▶ _MATERIAL FOR THE TASK_

(** ** What becomes of gossip *)

Definition quiet (o : Overlay) : Prop :=
  ∀ p, p ∈ ids → commands (nodes o p) = [] ∧ runloop (nodes o p) = [].
(** Before the wave: nothing is on the way, and nobody remembers the data. *)
Record calm (o : Overlay) : Prop := {
  cm_node : ∀ p, p ∈ ids → node_ok p (nodes o p);
  cm_quiet : quiet o;
  cm_fresh : ∀ p d, p ∈ ids → d ∈ D → known (nodes o p) d = false;
  cm_said : said o = [];
}.

Lemma wave_start o : calm o → wave_ok o o.
Proof.
  intros [C1 C2 C3 C4]. split.
  - done.
  - intros p Hp. by rewrite (proj1 (C2 p Hp)).
  - intros p Hp. by rewrite (proj2 (C2 p Hp)).
  - intros p Hp. exists []. rewrite app_nil_r. split; [done|]. split; [constructor|]. intros d.
    split; [by intros ?%elem_of_nil|]. intros [Hd Hk]. rewrite C3 in Hk; done.
  - intros p d Hp Hd. by rewrite C3.
  - intros p d. rewrite C4. by intros ?%elem_of_nil.
  - intros p q d Hp Hd _ [Hk|Hs]; [by rewrite C3 in Hk|]. rewrite C4 in Hs. by apply elem_of_nil in Hs.
Qed.

Lemma quiet_spread o0 o p q d :
  wave_ok o0 o → quiet o → d ∈ D → p ∈ ids → informed o p d → rtc edge p q → q ∈ ids ∧ informed o q d.
Proof.
  intros W Hqu Hd Hp Hi Hr. induction Hr as [p|p x q He _ IH]; [done|].
  destruct (edge_ne p x Hp He) as (Hx & _ & _). apply IH; [done|].
  destruct (wv_spread o0 o W p x d Hp Hd He Hi) as [|Hf]; [done|]. exfalso. revert Hf. unfold in_flight.
  destruct (Hqu p Hp) as [-> ->]. destruct (Hqu x Hx) as [-> _].
  by intros [?%elem_of_nil|[?%elem_of_nil|?%elem_of_nil]].
Qed.

Lemma nf_quiet o0 o : wave_ok o0 o → nf calm_step o ↔ quiet o.
Proof.
  intros W. split.
  - intros Hnf p Hp. split.
    + destruct (commands (nodes o p)) as [|c r] eqn:Hc; [done|]. exfalso. apply Hnf.
      assert (in_time T) as Hnow by (unfold in_time; lia).
      destruct (poll_wave o0 o p c r T W Hp Hc Hnow) as (s' & Hs' & _). eexists. by eapply node_polls.
    + destruct (runloop (nodes o p)) as [|c r] eqn:Hr; [done|]. exfalso. apply Hnf.
      pose proof (wv_runloop o0 o W p Hp) as Hall. rewrite Hr in Hall. apply Forall_cons in Hall as [Hhead _].
      inversion Hhead as [q d Hd He Hi]; subst. destruct (edge_ne p q Hp He) as (Hq & Hne & _).
      eexists. apply (message_arrives o p q (gmsg d) r); [done..|congruence|done].
  - intros Hqu [o' Hs]. destruct Hs as [p now s' Hp _ Hpoll|p q m r Hp _ _ Hr].
    + unfold poll_next in Hpoll. by rewrite (proj1 (Hqu p Hp)) in Hpoll.
    + by rewrite (proj2 (Hqu p Hp)) in Hr.
Qed.

(** C13: a wave of gossip comes to an end.  Whatever users gossiped and however far it has
    spread, once they pause, the nodes take [work] more steps at most, in whichever order,
    at whichever instants of the window in which they remember; and the only
    states in which no step is possible are those in which nothing is on its way: until
    then no node panics or gets stuck on what it is sent. *)
Theorem gossip_settles o0 o :
  NoDup ids → calm o0 → rtc wave_step o0 o →
  (∀ k o', nsteps calm_step k o o' → k + work o' ≤ work o) ∧
  (∀ o', rtc calm_step o o' → nf calm_step o' ↔ quiet o').
Proof.
  intros Hids Hcalm Hr. pose proof (wave_invariant o0 o0 o (wave_start o0 Hcalm) Hr) as W. split.
  - intros k o' Hk. induction Hk as [o|k o o1 o' Hs _ IH]; [done|].
    pose proof (work_step o0 o o1 Hids W Hs).
    specialize (IH (rtc_r _ _ _ Hr (wave_calm _ _ Hs)) (wave_calm_step o0 o o1 W Hs)). lia.
  - intros o' Hr'. apply (nf_quiet o0). induction Hr' as [|o o1 o' Hs _ IH]; [done|].
    apply IH; [by eapply rtc_r, wave_calm|by eapply wave_calm_step].
Qed.

(** C12: gossip reaches everyone, once.  At any time the listeners at a node have received,
    after what they had before, each data at most once and only what the user of a node gossiped
    from which links lead to it.  When nothing is on its way any more, all that was gossiped
    at a node has been received at every node that links lead to from there, but
    possibly where the user gossiped the very same. *)
Theorem gossip_reaches o0 o p :
  calm o0 → rtc wave_step o0 o → p ∈ ids →
  ∃ l, out (nodes o p) = out (nodes o0 p) ++ l ∧ NoDup l ∧
    (∀ d, d ∈ l → ∃ q, (q, d) ∈ said o ∧ rtc edge q p) ∧
    (quiet o → ∀ q d, (q, d) ∈ said o → rtc edge q p → d ∈ l ∨ (p, d) ∈ said o).
Proof.
  intros Hcalm Hr Hp. pose proof (wave_invariant o0 o0 o (wave_start o0 Hcalm) Hr) as W.
  destruct (wv_out o0 o W p Hp) as (l & Hl & Hnd & Hin). exists l. split; [done|]. split; [done|]. split.
  - intros d [Hd Hk]%Hin. by apply (wv_sourced o0 o W).
  - intros Hqu q d Hs Hqp. destruct (wv_said o0 o W q d Hs) as [Hq Hd].
    destruct (quiet_spread o0 o q p d W Hqu Hd Hq (or_intror Hs) Hqp) as [_ [Hk|Hi]]; [left|by right].
    by apply Hin.
Qed.
End broadcast.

▶ _WHAT IS EXPECTED_
What you give back must be the stretch above, starting at the line with "- intros p Hp. by rewrite (proj1" and ending at the line with "destruct (Hqu p", copied exactly.

▶ _OUTPUT OF THE EXERCISE_
  - intros p Hp. by rewrite (proj1 (C2 p Hp)).
  - intros p Hp. by rewrite (proj2 (C2 p Hp)).
  - intros p Hp. exists []. rewrite app_nil_r. split; [done|]. split; [constructor|]. intros d.
    split; [by intros ?%elem_of_nil|]. intros [Hd Hk]. rewrite C3 in Hk; done.
  - intros p d Hp Hd. by rewrite C3.
  - intros p d. rewrite C4. by intros ?%elem_of_nil.
  - intros p q d Hp Hd _ [Hk|Hs]; [by rewrite C3 in Hk|]. rewrite C4 in Hs. by apply elem_of_nil in Hs.
Qed.

Lemma quiet_spread o0 o p q d :
  wave_ok o0 o → quiet o → d ∈ D → p ∈ ids → informed o p d → rtc edge p q → q ∈ ids ∧ informed o q d.
Proof.
  intros W Hqu Hd Hp Hi Hr. induction Hr as [p|p x q He _ IH]; [done|].
  destruct (edge_ne p x Hp He) as (Hx & _ & _). apply IH; [done|].
  destruct (wv_spread o0 o W p x d Hp Hd He Hi) as [|Hf]; [done|]. exfalso. revert Hf. unfold in_flight.
  destruct (Hqu p Hp) as [-> ->]. destruct (Hqu x Hx) as [-> _].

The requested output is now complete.